_Aim of the task_.
For the entries below, the expected answer is the line with "last target of", the line with "the blocks end", and every line between them, exactly as written, and nothing more.

[Stored data]
—————

(* ===== verification/Prelude.v ===== *)
(** * A verification library for the Jato virtual machine

    Jato is a Java virtual machine with a just-in-time compiler, written in C.  A
    class file goes through these parts, and this library models the ones marked
    with a file:

    - cafebabe (src/cafebabe) reads class files: a bounded byte stream
      ([Stream]), the constant pool ([ConstantPool]), fields, methods and raw
      attributes ([AttributeInfo]), the class with its constant pool, members and
      searches ([ClassFile]), and the contents of the attributes: code, constant
      values, line numbers and the like ([Attributes]), stack maps
      ([StackMapTable]), annotations ([Annotations]).
    - vm (src/vm) keeps classes and objects at run time.  Modelled: the
      instructions of the bytecode with their sizes and targets ([Opcodes],
      [Bytecode]: vm/bytecode.c and its tables), the types and descriptors
      ([Types]: vm/types.c), modified UTF-8 ([Utf8]: vm/utf8.c), the bytecode
      verifier ([Verifier], [VerifyFunctions]: vm/verifier.c,
      vm/verify-functions.c), the monitors of objects with the interrupts of threads
      ([Monitor]: vm/monitor.c and parts of vm/thread.c).
    - jit (src/jit) compiles methods: bytecode to basic blocks, blocks to trees, trees
      to low-level instructions with virtual registers, liveness, register allocation,
      code.  Modelled: basic blocks and the control flow graph ([BasicBlock],
      [ControlFlow]: jit/basic-block.c, jit/cfg-analyzer.c), dominators and the first
      half of SSA construction ([Dominance], [Ssa]: jit/dominance.c, jit/ssa.c), live
      variable analysis with the live ranges ([Liveness], [LiveRanges]: jit/liveness.c),
      live intervals ([Interval]: jit/interval.c) and the register allocator
      ([LinearScan]: jit/linear-scan.c).
    - lib (src/lib) holds the containers the rest uses.  Modelled: bit sets
      ([Bitset]: lib/bitset.c, with the interface [SetInterface] the liveness
      analysis is proved against), hash maps ([HashMap]: lib/hash-map.c), radix
      trees ([RadixTree]: lib/radix-tree.c), the priority queue of the register
      allocator ([Pqueue]: lib/pqueue.c).

    A class file read by [ClassFile] holds the methods whose code [Verifier] checks;
    the code that passes is cut into blocks by [ControlFlow], whose blocks are what
    [Liveness] works on; the ranges it finds are the intervals of [Interval], which
    [LinearScan] takes from the queue of [Pqueue] and gives registers.

    ** How C is modelled

    Integers are [Z] in the range of their type; an operation that can leave the
    range is written with the wrap of the type ([u8] to [u64], [s8] to [s64]), and
    signed overflow is undefined.  The target is x86-64: [long] and pointers take
    eight bytes, [char] is signed.  Undefined behaviour (an access outside an
    object, a read of memory never written, a null dereference, a failed
    assertion, a double free) is a result of its own: [Undef] in the monad of
    [CMonad], [None] in functions without a heap.  No theorem about a result
    passes over it: memory safety is that it does not occur.

    [CMonad] is a state and error monad with the heap: [Done] a normal return,
    [Fail] an error return, [Undef].  The heap ([mem]) is the set of allocated
    blocks; the class [Allocator] says which request succeeds, so the theorems hold
    for every pattern of allocation failures.  cafebabe, the priority queue and the
    descriptors keep track of each block, so their leaks and double frees are
    visible; the other components use the heap only to decide which allocations fail.

    Loops are structural where the C loop runs over a list and take fuel
    elsewhere; the fuel is a bound computed from the input, and the theorems say
    the result is reached: no theorem is about partial correctness alone.  The
    bounds: [Annotations] counts the bytes left, [live_fuel] the bits of the live
    sets, [bytecode_insn_count], the verifier's pass and [split_after_branches] the
    bytes of the code (an instruction has at least one), the loops over switches the
    length of the code, [parse_args] and the UTF-8 loops the length of the string, the
    heap loops the number of elements, [allocate_loop] the positions of all intervals
    (every round takes an interval off the queue, and only a cut puts one back), the
    loops over children the number of intervals.

    Threads are modelled by steps: [Monitor] gives every thread a program counter and
    its locals, a step is one access to shared memory or one call of the system, and
    the threads interleave in any order on sequentially consistent memory.

    ** The files

    - [Prelude]: machine integers, bit fields, big-endian fields; the hint database
      [cint] and the tactic [clia].
    - [CMonad]: the monad, its weakest preconditions and loop rules, the heap.
    - [Stream]: cafebabe/stream.c, and what it is to parse an encoding and to read
      it back ([parses], [reads_back]), with the rules for sequences, loops and
      error paths all the readers share.
    - [ConstantPool], [AttributeInfo], [ClassFile]: the definitions of
      cafebabe/constant_pool.c, attribute_info.c, field_info.c, method_info.c,
      class.c and attribute_array.c, with the lemmas of each reader.
      [cafebabe_class_init] is in phases that follow its error labels.
      [ClassFileSpec] has the encoding of a class and the phases' specifications,
      [ClassFileProps] the theorems: a successful read means the file is the
      encoding of the class returned, a failed one releases everything, every
      well-formed class reads back; what [cafebabe_class_deinit] releases and where
      it is undefined; the searches find the first match.
    - [Attributes], [StackMapTable], [Annotations]: the readers of attribute
      contents and their releases; exactness, round trips, termination, and the
      blocks their release leaves.
    - [Bitset], [SetInterface], [Liveness], [LiveRanges]: the bit set operations are the
      set operations; live-in and live-out are the registers with a path to a use
      before a definition, the iteration ends; the live ranges contain every position
      where a variable is live, defined or clobbered by a call.
    - [HashMap], [RadixTree], [Pqueue]: each against a map or a multiset: insertion,
      lookup, removal, and the invariant (chains, counts, heap order) they keep.
    - [Interval]: what adding a range, splitting and expiring do to the positions an
      interval covers, and the intersection of two intervals.
    - [Opcodes], [Bytecode]: the checked and the unchecked size of an instruction
      agree with its length; checked code can be walked; branch targets read back.
    - [JavaCode]: what the Java virtual machine specification says of an instruction,
      apart from the code under src/: where it goes on, jumps to, which variable and
      constant it names.  The specifications of the verifier and of the control flow
      graph are in its terms.
    - [Types], [Utf8]: every method descriptor of the specification is accepted, and beyond
      them only void arguments, arrays of void and class names of any text; the decoder
      agrees with a reference and inverts the encoding.
    - [Monitor], [MonitorRules], [MonitorInv], [MonitorProps], [MonitorWake],
      [MonitorNotify]: the steps of vm/monitor.c, the rules of an abstract lock per
      object, the invariant of the records, counts and semaphores; the refinement of
      the rules, mutual exclusion with the depth of the lock, no lost wakeups, the
      results of each call.  The number of threads is fixed, and no thread ends except
      in [monitor_use_after_free]; there are at most 2^31 - 1 threads.
    - [Verifier], [VerifyFunctions], [VerifierPass], [VerifyTyping]: all of
      vm/verifier.c and vm/verify-functions.c; the code a method is accepted with, which is
      valid code but for the gaps that [valid_code] names (targets after a leading ret, the
      last target of a tableswitch, the variables of iinc, ret and wide, the last of several
      handlers) and the ends it refuses, and the effect of instructions on the types of
      the stack, of variables and of what a block needs on entry ([jvm_exceptions] lists
      those the code types otherwise).
    - [BasicBlock], [ControlFlow], [ControlFlowSpec], [ControlFlowProps]: the blocks
      with their edges, the four passes of the analysis, the control flow graph of code
      as a specification; the analysis builds that graph, and does so for the methods
      the verifier accepts.  Where it departs from the virtual machine the specification
      says so by name: [extra_edge] for the edges behind goto_w, jsr, ret and the switches,
      [athrow_flag] for the flag a cut leaves behind, [handlers_lead] for the assertion.
    - [LinearScan], [LinearScanSpec], [LinearScanStore], [LinearScanSpill],
      [LinearScanAlloc], [LinearScanBlocked], [LinearScanLoop], [LinearScanProps]: all
      of jit/linear-scan.c over a store of intervals; the invariant of the scan (which
      intervals are in hand, listed and queued, and that those with one register do not
      meet), the chains of children, what a spill, a free and a blocked register do to
      them; the allocator ends, gives every use a register of its type, keeps intervals
      with one register apart but for ranges that start together, and partitions the
      intervals it splits.
    - [DominatorTree], [Dominance], [DominanceSpec], [DominanceLoop], [DominanceProps]:
      dominators, immediate dominators and dominance frontiers of a graph as paths
      define them; all of jit/dominance.c; the depth-first numbering, the passes over
      the blocks end with the immediate dominators, the frontiers are those of the
      definition but at the entry block, and the control flow graph [ControlFlow]
      builds meets what they ask for.  The search makes one call per block, a pass more
      than there are blocks changes nothing, and [intersect] climbs at most the sum of
      the two numbers.
    - [Ssa], [SsaSpec], [SsaInit], [SsaTree], [SsaLoops], [SsaPhi], [SsaProps]: the
      analyses of jit/ssa.c (basic block arrays, dominator tree, natural loops) and
      [insert_phi_insns] over the interface [SetInterface]; natural loops are the
      blocks that reach a back edge without the header (a block whose only back edge comes
      from itself gets none), and a block gets the phi of a
      variable exactly when it is in the iterated frontier of its definitions and the
      variable is live there, so that two definitions that meet have a phi.
    - [Tree], [ArgsMap], [Convert], [ConvertUnit]: expression and statement trees, the
      argument maps of arch/x86/args.c, every converter of jit/*-bc.c with the table of
      jit/bytecode-to-ir.c, and convert_to_ir with the spilling of stacks between blocks.
      The number of instructions of a block is at most the length of the code, which is
      the fuel of the loop.
    - [JavaMachine], [TreeSem]: what bytecode and what statements mean, over interfaces
      of floating-point numbers ([Floats]) and of the heap ([JavaHeap]).
    - [ConvertRun], [ConvertSim], [ConvertOps], [ConvertStack],
      [ConvertHeap], [ConvertObjects], [ConvertCalls], [ConvertTable], [ConvertGrow],
      [ConvertBlock], [ConvertBranch], [ConvertSpill], [ConvertProps]: the simulation of
      each instruction by what its converter appends, of blocks, and of the edges between
      blocks.  An expression on the mimic stack is evaluated later than the instruction,
      so the theorems are about the runs of the virtual machine ([jrun]) where that does
      not show ([in_order]): no division, array length or allocation throws, and the next
      instruction uses what an allocation gives.  [pop_drops_exception] is a run that is not
      in order and that the conversion does not keep.  The subroutine instructions are not converted by the code
      either.
    - [ConvertSwitch]: the two switches, which split off blocks of their own; the binary
      search agrees with a linear one.
    - [ArgsMapProps]: the argument maps follow the calling convention, given by its lists of
      registers; for instance methods the array has a spare entry.
    - [ToyMachine]: instances of the interfaces, for examples.

    ** What is not modelled

    Files, mmap and messages in cafebabe; the release of whole radix trees; the
    disassembler of vm/bytecode.c; the instruction lists of basic blocks and the blocks
    inserted for SSA.  Further out, and planned in this order: the spill slots and moves at block
    boundaries of jit/spill-reload.c, the renaming and the optimisations of jit/ssa.c, the
    x86 encoder, class loading and the small containers.  The LLVM back end, native threads and signals, the
    collector, JNI and the natives are about other systems' behaviour. *)

From stdpp Require Import base option list numbers sorting.
From stdpp Require Export prelude.
From Stdlib Require Import ZArith Lia.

—————

_The answer_.
      last target of a tableswitch, the variables of iinc, ret and wide, the last of several
      handlers) and the ends it refuses, and the effect of instructions on the types of
      the stack, of variables and of what a block needs on entry ([jvm_exceptions] lists
      those the code types otherwise).
    - [BasicBlock], [ControlFlow], [ControlFlowSpec], [ControlFlowProps]: the blocks
      with their edges, the four passes of the analysis, the control flow graph of code
      as a specification; the analysis builds that graph, and does so for the methods
      the verifier accepts.  Where it departs from the virtual machine the specification
      says so by name: [extra_edge] for the edges behind goto_w, jsr, ret and the switches,
      [athrow_flag] for the flag a cut leaves behind, [handlers_lead] for the assertion.
    - [LinearScan], [LinearScanSpec], [LinearScanStore], [LinearScanSpill],
      [LinearScanAlloc], [LinearScanBlocked], [LinearScanLoop], [LinearScanProps]: all
      of jit/linear-scan.c over a store of intervals; the invariant of the scan (which
      intervals are in hand, listed and queued, and that those with one register do not
      meet), the chains of children, what a spill, a free and a blocked register do to
      them; the allocator ends, gives every use a register of its type, keeps intervals
      with one register apart but for ranges that start together, and partitions the
      intervals it splits.
    - [DominatorTree], [Dominance], [DominanceSpec], [DominanceLoop], [DominanceProps]:
      dominators, immediate dominators and dominance frontiers of a graph as paths
      define them; all of jit/dominance.c; the depth-first numbering, the passes over
      the blocks end with the immediate dominators, the frontiers are those of the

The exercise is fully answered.